PERENNIALS THAT REBLOOM…AFTER DEAD HEADING….You will be able to coax an additional bloom from many of your perennials if you dead head them immediately after blooming. This works extremely well with Echinacea / Coneflower, Leucanthemum / Shasta Daisy, Salvia, and Veronica.
PRUNE SPRING FLOWERING SHRUBS…. Now is the perfect time to prune spring flowering shrubs such as Azalea, Fothergilla, Oakleaf Hydrangea, Pieris, Rhododendron, Spiraea and Viburnum. After the flowers have dropped off, you can safely prune, and the plant will have plenty of time for the buds to set for next year.
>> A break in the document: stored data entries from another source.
(* ===== verification/Progress.v ===== *)
(** * Progress of synchronization

    How the push buffer drains: a round sends a prefix of the unacknowledged
    transactions that fits one transmission, so several rounds are needed; the
    event loop repeats them while there is something to push.  With
    [EventLoop.oversized_transaction_starves_event_loop] this is the whole story:
    the buffer drains exactly when each transaction fits one transmission. *)

From Stdlib Require Import Strings.Byte Sorting.Sorted.
From S2P Require Import Prelude Types Errors Operations Crdts PushBuffer Pack Handler Mutable Transactional PullHandler Server Connectivity Wired Replica System Runs.

(** [n] rounds of the replica at [k] in a row. *)
Fixpoint run_rounds {C} `{ConnectivityOps C} (n : nat) (now k : Z)
    : M (World C) WorldCall DatatypeErrorWithAction unit :=
  match n with
  | O => mret tt
  | S n => do_push_pull now k ;; run_rounds n now k
  end.

Definition transmissible (tx : Transaction) : Prop :=
  Transaction_size tx <= DEFAULT_MAX_TRANSMISSION_SIZE.

#[export] Instance transmissible_dec tx : Decision (transmissible tx).
Proof. unfold transmissible. apply _. Defined.

Section progress.
Context (rid : string) (fk : gmap Cuid Z -> option Cuid) `{!FirstKey fk}.

#[local] Instance progress_conn : ConnectivityOps LocalConnectivity := local_connectivity fk.

(** What one more round leaves unacknowledged. *)
Lemma round_shrinks s sv k m now :
  reachable rid fk s -> server_of rid (w_conn (s_world s)) = Some sv ->
  cores s !! k = Some m -> m_state m = Subscribed -> s_phases s !! k = None ->
  Forall transmissible (unacked m) -> Z.of_nat (length (buffered m)) < u64_max ->
  srv_sseq sv + Z.of_nat (length (unacked m)) <= u64_max ->
  exists m' sv' conn' calls,
    let w' := mkWorld (<[k := m']> (cores s)) conn' in
    do_push_pull now k (s_world s) = (Ok tt, w', calls) /\
    reachable rid fk (mkSystem w' (s_phases s)) /\ server_of rid conn' = Some sv' /\
    m_state m' = Subscribed /\ buffered m' = buffered m /\
    cp_sseq (m_checkpoint m') = srv_sseq sv' /\
    (cuid_of m' = cuid_of m /\ pushed_by m sv sv') /\
    Forall transmissible (unacked m') /\
    srv_sseq sv' + Z.of_nat (length (unacked m')) <= srv_sseq sv + Z.of_nat (length (unacked m)) /\
    (length (unacked m') <= length (unacked m) - 1)%nat.
Proof.
  intros Hr Hs Hk Hst Hph Hfit Hlen Hsmall.
  destruct (reachable_view _ _ s sv k m Hr Hs Hk) as [Hsi Hv]; [by rewrite Hst|].
  destruct (view_bounds sv m Hv) as (H0 & H1 & H2).
  destruct (round_applied _ _ s sv k m now Hr Hs Hk Hst Hph) as
    (p & m' & sv' & conn' & calls & Hdo & Hr' & Hs' & Hst' & Hcu & Hb & Hsv & Hsm & Hpv & Hcp & _ & Hsome);
    [lia|done|].
  destruct (view_bounds sv' m) as (_ & _ & Ho').
  { rewrite Hsv. eapply pushed_self_view; [exact Hv|by apply push_pushed_by]. }
  destruct (pushed_length sv m p Hsi Hv Hpv Hsm) as [Hge Heq]. rewrite <- Hsv in Hge, Heq.
  assert (Hun : unacked m' = drop (length (own (cuid_of m) (history sv'))) (buffered m)).
  { unfold unacked. rewrite Hcp, Hb. cbn [cp_cseq]. by rewrite Nat2Z.id. }
  set (o' := length (own (cuid_of m) (history sv'))) in *.
  set (c := Z.to_nat (cp_cseq (m_checkpoint m))) in *.
  assert (Hun0 : unacked m' = drop (o' - c) (unacked m)).
  { rewrite Hun. unfold unacked. fold c. rewrite drop_drop. f_equal. lia. }
  exists m', sv', conn', calls. cbv zeta. do 5 (split; [done|]). split; [by rewrite Hcp|].
  split; [split; [done|rewrite Hsv; by apply push_pushed_by]|].
  split; [rewrite Hun0; by apply Forall_drop|].
  destruct (si_wf _ Hsi) as (_ & Hl & _).
  pose proof (push_server_inv sv m p Hsi Hv Hpv Hsm (rv_created _ _ Hv ltac:(by rewrite Hst))) as Hsi'.
  rewrite <- Hsv in Hsi'. destruct (si_wf _ Hsi') as (_ & Hl' & _).
  assert (Hlu : length (unacked m) = (length (buffered m) - c)%nat) by (unfold unacked; by rewrite length_drop).
  split.
  - rewrite Hl, Hl', Hun, length_drop, Hlu. lia.
  - rewrite Hun0, length_drop. destruct (unacked m) as [|tx txs] eqn:Hu; [simpl; lia|].
    destruct (ppp_transactions p) as [|tx' txs'] eqn:Hptx.
    { exfalso. apply (Hsome tx); [done| |done]. by apply Forall_cons in Hfit as [? _]. }
    simpl in Hge |- *. lia.
Qed.

(** Enough rounds drain the push buffer: when each unacknowledged
    transaction of a subscribed replica fits one transmission, as many
    undisturbed rounds as there are unacknowledged transactions (and at least
    one) all succeed and leave the replica caught up with the server. *)
Theorem rounds_drain_the_buffer n s sv k m now :
  reachable rid fk s -> server_of rid (w_conn (s_world s)) = Some sv ->
  cores s !! k = Some m -> m_state m = Subscribed -> s_phases s !! k = None ->
  Forall transmissible (unacked m) -> Z.of_nat (length (buffered m)) < u64_max ->
  srv_sseq sv + Z.of_nat (length (unacked m)) <= u64_max ->
  (1 <= n)%nat -> (length (unacked m) <= n)%nat ->
  exists m' sv' conn' calls,
    run_rounds n now k (s_world s) = (Ok tt, mkWorld (<[k := m']> (cores s)) conn', calls) /\
    server_of rid conn' = Some sv' /\ m_state m' = Subscribed /\ caught_up sv' m'.
Proof.
  revert s sv m. induction n as [|n IH]; intros s sv m Hr Hs Hk Hst Hph Hfit Hlen Hsmall Hn Hun; [lia|].
  destruct (round_shrinks s sv k m now Hr Hs Hk Hst Hph Hfit Hlen Hsmall) as
    (m1 & sv1 & conn1 & calls1 & Hdo & Hr1 & Hs1 & Hst1 & Hb1 & Hcp1 & _ & Hfit1 & Hsum1 & Hless).
  cbn [run_rounds]. erewrite M_bind_Ok by exact Hdo. destruct n as [|n].
  - exists m1, sv1, conn1. eexists. split; [reflexivity|]. split; [done|]. split; [done|].
    split; [done|]. apply nil_length_inv. lia.
  - destruct (IH (mkSystem (mkWorld (<[k := m1]> (cores s)) conn1) (s_phases s)) sv1 m1) as
      (m' & sv' & conn' & calls & Hrun & Hs' & Hst' & Hcu); try done.
    + unfold cores. cbn [s_world w_cores]. apply lookup_insert_eq.
    + by rewrite Hb1.
    + lia.
    + lia.
    + lia.
    + exists m', sv', conn'. cbn [s_world] in Hrun. rewrite Hrun. unfold cores at 1. cbn [s_world w_cores].
      rewrite insert_insert_eq. eexists. by split.
Qed.
End progress.

(** Client 1 of the run of [System] sends its increment of 7. *)
Lemma rounds_drain_the_buffer_witness :
  exists m' sv' conn' calls,
    @run_rounds _ (local_connectivity first_key_of_list) 2 0 1 world3
      = (Ok tt, mkWorld (<[1 := m']> (w_cores world3)) conn', calls) /\
    server_of "col/key" conn' = Some sv' /\ caught_up sv' m'.
Proof.
  destruct (rounds_drain_the_buffer "col/key" first_key_of_list 2 (mkSystem world3 ∅)
    (server_at world3) 1 (replica_at 1 world3) 0 world3_reachable)
    as (m' & sv' & conn' & calls & H & Hs & _ & Hc);
    [run_step|run_step|run_step|run_step| |run_step|run_step|lia| |].
  - eapply bool_decide_eq_true. run_step.
  - vm_compute. lia.
  - unfold cores in H. cbn [s_world] in H. exists m', sv', conn', calls. split; [exact H|]. by split.
Defined.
PERENNIALS AND HERBACEOUS SHRUBS THAT BENEFIT FROM SHEARING…Some Perennials and Herbaceous Shrubs can be pruned after flowering, and will appear to be shrubs all season. Most notably are Amsonia hubrichtii / Threadleaf Bluestar, Baptisia australis / False Indigo, and Paeonia lactifolia (the Peonies that start fresh from the ground every year). For the Amsonia and Baptisia, I simply shear these below the spent flowers, creating a nice soft mound. The Peonies should be selectively pruned back to foliage you like. With this plant, be on the lookout for Powdery Mildew. When that appears, cut the plant back to the undamaged foliage. At the end of the summer when the Powdery Mildew appears on my plants, I simply cut the whole plant down to the ground.
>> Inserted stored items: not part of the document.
(* ===== verification/Convergence.v ===== *)
(** * Eventual convergence

    [System] and [Progress] speak of one replica at a time.  Here the replicas of
    a resource run their rounds in any order, a schedule: a list of the cores
    whose event loop synchronizes next.  A schedule that gives every replica as
    many rounds as it has transactions to send, and then one more to each, leaves
    all of them with the same counter, the sum of everything that was committed. *)

From Stdlib Require Import Strings.Byte Sorting.Sorted.
From S2P Require Import Prelude Types Errors Operations Crdts PushBuffer Pack Handler Mutable Transactional PullHandler Server Connectivity Wired Replica System Runs Progress.

(** ** Definitions *)

(** One round after the other, in the order of the schedule. *)
Fixpoint run_schedule {C} `{ConnectivityOps C} (ks : list Z) (now : Z)
    : M (World C) WorldCall DatatypeErrorWithAction unit :=
  match ks with
  | [] => mret tt
  | k :: ks => do_push_pull now k ;; run_schedule ks now
  end.

(** The committed transactions of a replica that the server does not have. *)
Definition unrecorded (sv : LocalDatatypeServer) (m : MutableDatatype) : list Transaction :=
  drop (length (own (cuid_of m) (history sv))) (buffered m).

(** What the core at [k] contributes. *)
Definition pending_at (s : System) (k : Z) : nat :=
  match cores s !! k with Some m => length (unacked m) | None => 0 end.
Definition delta_at (sv : LocalDatatypeServer) (s : System) (k : Z) : Z :=
  match cores s !! k with Some m => sumZ tx_delta (unrecorded sv m) | None => 0 end.
Definition seen_at (s : System) (k : Z) : Z :=
  match cores s !! k with Some m => cp_sseq (m_checkpoint m) | None => 0 end.

Definition backlog (s : System) (ids : list Z) : Z := sumZ (fun k => Z.of_nat (pending_at s k)) ids.

(** Everything that was committed: recorded by the server or still local. *)
Definition committed_total (sv : LocalDatatypeServer) (s : System) (ids : list Z) : Z :=
  sumZ tx_delta (history sv) + sumZ (delta_at sv s) ids.

(** A replica that can synchronize: subscribed, no round under way, and each of
    its transactions fits one transmission. *)
Definition syncable (s : System) (k : Z) : Prop :=
  exists m, cores s !! k = Some m /\ m_state m = Subscribed /\ s_phases s !! k = None /\
    Forall transmissible (unacked m) /\ Z.of_nat (length (buffered m)) < u64_max.

Section convergence.
Context (rid : string) (fk : gmap Cuid Z -> option Cuid) `{!FirstKey fk} (now : Z) (ids : list Z).
Context (Hnodup : NoDup ids).

#[local] Instance convergence_conn : ConnectivityOps LocalConnectivity := local_connectivity fk.

Record ready (s : System) (sv : LocalDatatypeServer) : Prop := {
  rd_reachable : reachable rid fk s;
  rd_server : server_of rid (w_conn (s_world s)) = Some sv;
  rd_syncable : forall k, k ∈ ids -> syncable s k;
  rd_room : srv_sseq sv + backlog s ids <= u64_max;
}.

(** ** Lemmas: what a push leaves unrecorded *)
Lemma push_conserves sv sv' m : replica_view sv m -> pushed_by m sv sv' ->
  sumZ tx_delta (history sv') + sumZ tx_delta (unrecorded sv' m) =
  sumZ tx_delta (history sv) + sumZ tx_delta (unrecorded sv m).
Proof.
  intros Hv Hpb. destruct (pb_history _ _ _ Hpb) as (new & Hh & Hnew & Hpre).
  apply prefix_take in Hpre. rewrite length_fmap, <- fmap_take in Hpre.
  fold (unrecorded sv m) in Hpre. unfold unrecorded at 1.
  rewrite Hh, own_app, length_app. unfold own at 2. rewrite (filter_all _ new) by done.
  rewrite <- drop_drop. fold (unrecorded sv m).
  rewrite sumZ_app, (sumZ_take_drop tx_delta (length new) (unrecorded sv m)).
  rewrite <- (sumZ_key new), Hpre, sumZ_key. lia.
Qed.

Lemma push_other_unrecorded sv sv' m d : pushed_by m sv sv' -> cuid_of d <> cuid_of m ->
  unrecorded sv' d = unrecorded sv d.
Proof.
  intros Hpb Hd. destruct (pb_history _ _ _ Hpb) as (new & Hh & Hnew & _).
  unfold unrecorded. rewrite Hh, own_app. unfold own at 2. rewrite filter_none; [by rewrite app_nil_r|].
  eapply Forall_impl; [exact Hnew|]. simpl. congruence.
Qed.

Lemma run_schedule_app {C} `{ConnectivityOps C} ks1 ks2 now' (w : World C) :
  run_schedule (ks1 ++ ks2) now' w = (run_schedule ks1 now' ;; run_schedule ks2 now') w.
Proof.
  revert w. induction ks1 as [|k ks1 IH]; intros w.
  - cbn [app run_schedule]. erewrite M_bind_Ok by reflexivity. by destruct (run_schedule ks2 now' w) as [[??]?].
  - cbn [app run_schedule]. unfold mbind, M_bind. destruct (do_push_pull now' k w) as [[[[]|e|why|] w1] c1]; try done.
    rewrite IH. unfold mbind, M_bind. destruct (run_schedule ks1 now' w1) as [[[[]|e|why|] w2] c2]; try done.
    destruct (run_schedule ks2 now' w2) as [[??]?]. by rewrite app_assoc.
Qed.

(** ** Lemmas: one round *)
Lemma ready_round s sv k : ready s sv -> k ∈ ids ->
  exists s' sv' calls,
    do_push_pull now k (s_world s) = (Ok tt, s_world s', calls) /\
    s_phases s' = s_phases s /\ ready s' sv' /\
    committed_total sv' s' ids = committed_total sv s ids /\
    (forall j, j <> k -> cores s' !! j = cores s !! j) /\
    (pending_at s' k <= pending_at s k - 1)%nat /\
    (pending_at s k = 0%nat -> srv_sseq sv' = srv_sseq sv) /\
    seen_at s' k = srv_sseq sv'.
Proof.
  intros Hrd Hk. pose proof Hrd as [Hr Hs Hsync Hroom].
  destruct (Hsync k Hk) as (m & Hm & Hst & Hph & Hfit & Hlen).
  assert (Hpk : pending_at s k = length (unacked m)) by (unfold pending_at; by rewrite Hm).
  assert (Hle : Z.of_nat (length (unacked m)) <= backlog s ids).
  { rewrite <- Hpk. by apply (sumZ_member_le (fun j => Z.of_nat (pending_at s j))); [lia|]. }
  destruct (round_shrinks rid fk s sv k m now Hr Hs Hm Hst Hph Hfit Hlen) as
    (m' & sv' & conn' & calls & Hdo & Hr' & Hs' & Hst' & Hb & Hcp & [Hcu Hpb] & Hfit' & Hsum & Hless); [lia|].
  set (s' := mkSystem (mkWorld (<[k := m']> (cores s)) conn') (s_phases s)) in *.
  assert (Hk' : cores s' !! k = Some m') by apply lookup_insert_eq.
  assert (Hj' : forall j, j <> k -> cores s' !! j = cores s !! j).
  { intros j Hj. unfold cores at 1. simpl. by rewrite lookup_insert_ne. }
  assert (Hpk' : pending_at s' k = length (unacked m')) by (unfold pending_at; by rewrite Hk').
  assert (Hpj : forall j, j <> k -> pending_at s' j = pending_at s j).
  { intros j Hj. unfold pending_at. by rewrite Hj'. }
  destruct (reachable_view rid fk s sv k m Hr Hs Hm) as [Hsi Hv]; [by rewrite Hst|].
  destruct (reachable_view rid fk s' sv' k m' Hr' Hs' Hk') as [Hsi' _]; [by rewrite Hst'|].
  exists s', sv', calls. split; [exact Hdo|]. split; [done|].
  assert (Hbl : backlog s' ids = backlog s ids - Z.of_nat (length (unacked m)) + Z.of_nat (length (unacked m'))).
  { unfold backlog. rewrite <- Hpk, <- Hpk'.
    apply (sumZ_update (fun j => Z.of_nat (pending_at s j)) (fun j => Z.of_nat (pending_at s' j)) k ids); try done.
    intros j _ Hj. by rewrite Hpj. }
  split_and!; [constructor| |done|lia| |by unfold seen_at; rewrite Hk'].
  - exact Hr'.
  - exact Hs'.
  - intros j Hj. destruct (decide (j = k)) as [->|Hne].
    + exists m'. split_and!; [done..|]. by rewrite Hb.
    + destruct (Hsync j Hj) as (d & Hd & Hrest). exists d. by rewrite Hj'.
  - lia.
  - unfold committed_total.
    rewrite (sumZ_update (delta_at sv s) (delta_at sv' s') k ids Hnodup Hk).
    + pose proof (push_conserves sv sv' m Hv Hpb) as Hc. unfold delta_at at 2 3. rewrite Hk', Hm.
      unfold unrecorded at 2. rewrite Hcu, Hb. fold (unrecorded sv' m). lia.
    + intros j _ Hj. unfold delta_at. rewrite Hj' by done. destruct (cores s !! j) as [d|] eqn:Hd; [|done].
      by rewrite (push_other_unrecorded sv sv' m d Hpb (net_cuid rid sv _ _ j k d m (reachable_net rid fk s sv Hr Hs) Hd Hm Hj)).
  - intros Hz. destruct (si_wf _ Hsi) as (_ & Hl & _), (si_wf _ Hsi') as (_ & Hl' & _).
    destruct (pb_history _ _ _ Hpb) as (new & Hh & _). rewrite Hh, length_app in Hl'. lia.
Qed.

(** ** Lemmas: a schedule *)
Lemma ready_schedule ks s sv : ready s sv -> (forall k, k ∈ ks -> k ∈ ids) ->
  exists s' sv' calls,
    run_schedule ks now (s_world s) = (Ok tt, s_world s', calls) /\
    s_phases s' = s_phases s /\ ready s' sv' /\
    committed_total sv' s' ids = committed_total sv s ids /\
    (forall j, j ∉ ids -> cores s' !! j = cores s !! j) /\
    (forall j, (pending_at s' j <= pending_at s j - count_occ Z.eq_dec ks j)%nat) /\
    ((forall j, j ∈ ids -> pending_at s j = 0%nat) ->
     srv_sseq sv' = srv_sseq sv /\
     forall j, j ∈ ks \/ seen_at s j = srv_sseq sv -> seen_at s' j = srv_sseq sv').
Proof.
  revert s sv. induction ks as [|k ks IH]; intros s sv Hrd Hks.
  { exists s, sv, []. split_and!; try done; [intros; simpl; lia|]. intros _. split; [done|].
    intros j [Hj|Hj]; [by apply not_elem_of_nil in Hj|done]. }
  assert (Hk : k ∈ ids) by (apply Hks; left).
  destruct (ready_round s sv k Hrd Hk) as (s1 & sv1 & c1 & Hdo & Hph1 & Hrd1 & Ht1 & Hj1 & Hp1 & Hz1 & Hseen1).
  destruct (IH s1 sv1 Hrd1) as (s2 & sv2 & c2 & Hrun & Hph2 & Hrd2 & Ht2 & Hj2 & Hp2 & Hz2).
  { intros j Hj. apply Hks. by right. }
  assert (Hpj : forall j, j <> k -> pending_at s1 j = pending_at s j).
  { intros j Hj. unfold pending_at. by rewrite Hj1. }
  exists s2, sv2, (c1 ++ c2). split_and!.
  - cbn [run_schedule]. erewrite M_bind_Ok by exact Hdo. by rewrite Hrun.
  - congruence.
  - done.
  - congruence.
  - intros j Hj. rewrite Hj2, Hj1; [done| |done]. by intros ->.
  - intros j. specialize (Hp2 j). cbn [count_occ]. destruct (Z.eq_dec k j) as [->|Hne]; [lia|].
    rewrite (Hpj j) in Hp2 by done. lia.
  - intros Hz. destruct Hz2 as [Hss2 Hseen2].
    { intros j Hj. destruct (decide (j = k)) as [->|Hne]; [specialize (Hz k Hk); lia|by rewrite Hpj, Hz]. }
    specialize (Hz1 (Hz k Hk)). split; [congruence|]. intros j Hj. apply Hseen2.
    destruct (decide (j = k)) as [->|Hne]; [by right|].
    destruct Hj as [[?|?]%elem_of_cons|Hj]; [done|by left|]. right.
    unfold seen_at in *. rewrite Hj1 by done. congruence.
Qed.

(** ** Properties *)

(** C3.  Eventual convergence.  Take a reachable state and any of its subscribed
    replicas, none of which has a round under way or a transaction that does not
    fit one transmission.  However their event loops take turns, once each of
    them has had as many undisturbed rounds as it has unacknowledged
    transactions, and after that one more, every round has succeeded, all of them are
    caught up with the server, and every counter is the sum of the
    history and of all transactions that were committed but not recorded at the
    start: nothing is lost and nothing counts twice. *)
Theorem replicas_converge first last s sv :
  reachable rid fk s -> server_of rid (w_conn (s_world s)) = Some sv ->
  (forall k, k ∈ ids -> syncable s k) ->
  srv_sseq sv + backlog s ids <= u64_max ->
  (forall k, k ∈ first ++ last -> k ∈ ids) ->
  (forall k, k ∈ ids -> (pending_at s k <= count_occ Z.eq_dec first k)%nat) ->
  (forall k, k ∈ ids -> k ∈ last) ->
  exists s' sv' calls,
    run_schedule (first ++ last) now (s_world s) = (Ok tt, s_world s', calls) /\
    reachable rid fk s' /\ server_of rid (w_conn (s_world s')) = Some sv' /\
    sumZ tx_delta (history sv') = committed_total sv s ids /\
    forall k, k ∈ ids -> exists m', cores s' !! k = Some m' /\ m_state m' = Subscribed /\
      caught_up sv' m' /\ crdt_value (m_crdt m') = i64_wrap (committed_total sv s ids).
Proof.
  intros Hr Hs Hsync Hroom Hin Hfirst Hlast.
  destruct (ready_schedule first s sv) as (s1 & sv1 & c1 & Hrun1 & _ & Hrd1 & Ht1 & _ & Hp1 & _);
    [done|intros; apply Hin; set_solver|].
  destruct (ready_schedule last s1 sv1 Hrd1) as (s2 & sv2 & c2 & Hrun2 & _ & Hrd2 & Ht2 & _ & Hp2 & Hz2);
    [intros; apply Hin; set_solver|].
  assert (Hz1 : forall j, j ∈ ids -> pending_at s1 j = 0%nat).
  { intros j Hj. specialize (Hp1 j). specialize (Hfirst j Hj). lia. }
  destruct (Hz2 Hz1) as [_ Hseen]. destruct Hrd2 as [Hr2 Hs2 Hsync2 _].
  assert (Hall : forall k, k ∈ ids -> exists m', cores s2 !! k = Some m' /\ m_state m' = Subscribed /\
    caught_up sv2 m' /\ server_inv sv2 /\ replica_view sv2 m').
  { intros k Hk. destruct (Hsync2 k Hk) as (m' & Hm' & Hst' & _). exists m'. split; [done|]. split; [done|].
    destruct (reachable_view rid fk s2 sv2 k m' Hr2 Hs2 Hm') as [Hsi Hv]; [by rewrite Hst'|].
    split; [|done]. specialize (Hp2 k). rewrite (Hz1 k Hk) in Hp2.
    specialize (Hseen k (or_introl (Hlast k Hk))). unfold pending_at, seen_at in *. rewrite Hm' in *.
    split; [done|]. apply nil_length_inv. lia. }
  assert (Htot : sumZ tx_delta (history sv2) = committed_total sv s ids).
  { rewrite <- Ht1, <- Ht2. unfold committed_total.
    rewrite (sumZ_zero (delta_at sv2 s2)); [lia|]. intros k Hk. destruct (Hall k Hk) as (m' & Hm' & _ & Hc & Hsi & Hv). unfold delta_at. rewrite Hm'.
    destruct (caught_up_value sv2 m' Hsi Hv Hc) as [_ Hkeys]. apply (f_equal length) in Hkeys.
    rewrite !length_fmap in Hkeys. unfold unrecorded. rewrite Hkeys, drop_all. done. }
  exists s2, sv2, (c1 ++ c2). split_and!; [|done..|].
  - rewrite run_schedule_app. erewrite M_bind_Ok by exact Hrun1. by rewrite Hrun2.
  - intros k Hk. destruct (Hall k Hk) as (m' & Hm' & Hst' & Hc & Hsi & Hv). exists m'.
    split_and!; [done..|]. destruct (caught_up_value sv2 m' Hsi Hv Hc) as [-> _]. by rewrite Htot.
Qed.
End convergence.

(** The two clients of the run of [System], with an unsent increment each. *)
Lemma replicas_converge_witness :
  exists s' sv' calls,
    @run_schedule _ (local_connectivity first_key_of_list) [2; 1; 1; 2] 0 world3 = (Ok tt, s_world s', calls) /\
    server_of "col/key" (w_conn (s_world s')) = Some sv' /\
    forall k, k ∈ [1; 2] -> exists m', cores s' !! k = Some m' /\ caught_up sv' m' /\
      crdt_value (m_crdt m') = 10.
Proof.
  assert (Hsync : forall k, k ∈ [1; 2] -> syncable (mkSystem world3 ∅) k).
  { intros k Hk. exists (replica_at k world3).
    apply elem_of_cons in Hk as [-> |Hk]; [|apply elem_of_cons in Hk as [-> |Hk]; [|by apply not_elem_of_nil in Hk]];
      (split; [run_step|split; [run_step|split; [run_step|split; [|run_step]]]]);
      eapply bool_decide_eq_true; run_step. }
  destruct (replicas_converge "col/key" first_key_of_list 0 [1; 2] ltac:(eapply bool_decide_eq_true; reflexivity)
    [2; 1] [1; 2] (mkSystem world3 ∅) (server_at world3) world3_reachable)
    as (s' & sv' & calls & Hrun & _ & Hs & _ & Hall);
    [run_step|exact Hsync|run_step|set_solver| |set_solver|].
  - intros k Hk. apply elem_of_cons in Hk as [-> |Hk]; [|apply elem_of_cons in Hk as [-> |Hk]; [|by apply not_elem_of_nil in Hk]];
      apply Nat.leb_le; run_step.
  - cbn [s_world app] in Hrun. exists s', sv', calls. split; [exact Hrun|]. split; [exact Hs|].
    intros k Hk. destruct (Hall k Hk) as (m' & Hm & _ & Hc & Hval). exists m'. split; [done|]. split; [done|].
    rewrite Hval. run_step.
Defined.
RENEW UNSIGHTLY FOLIAGE…Foliage, especially perennial foliage can discolor during the growing season either from too much sun (Sun Scorch) or too much humidity (Powdery Mildew). There are other afflictions as well, but the key is whether the appearance of the foliage bothers you. If so, cut down the plant to the height of fresh new foliage or 2-3 inches if there is none. Usually, the plant will generate new, healthy, disease free foliage that season. In the rare case that foliage does not reappear, don’t panic. There is a very good chance that the plant will still appear again next year.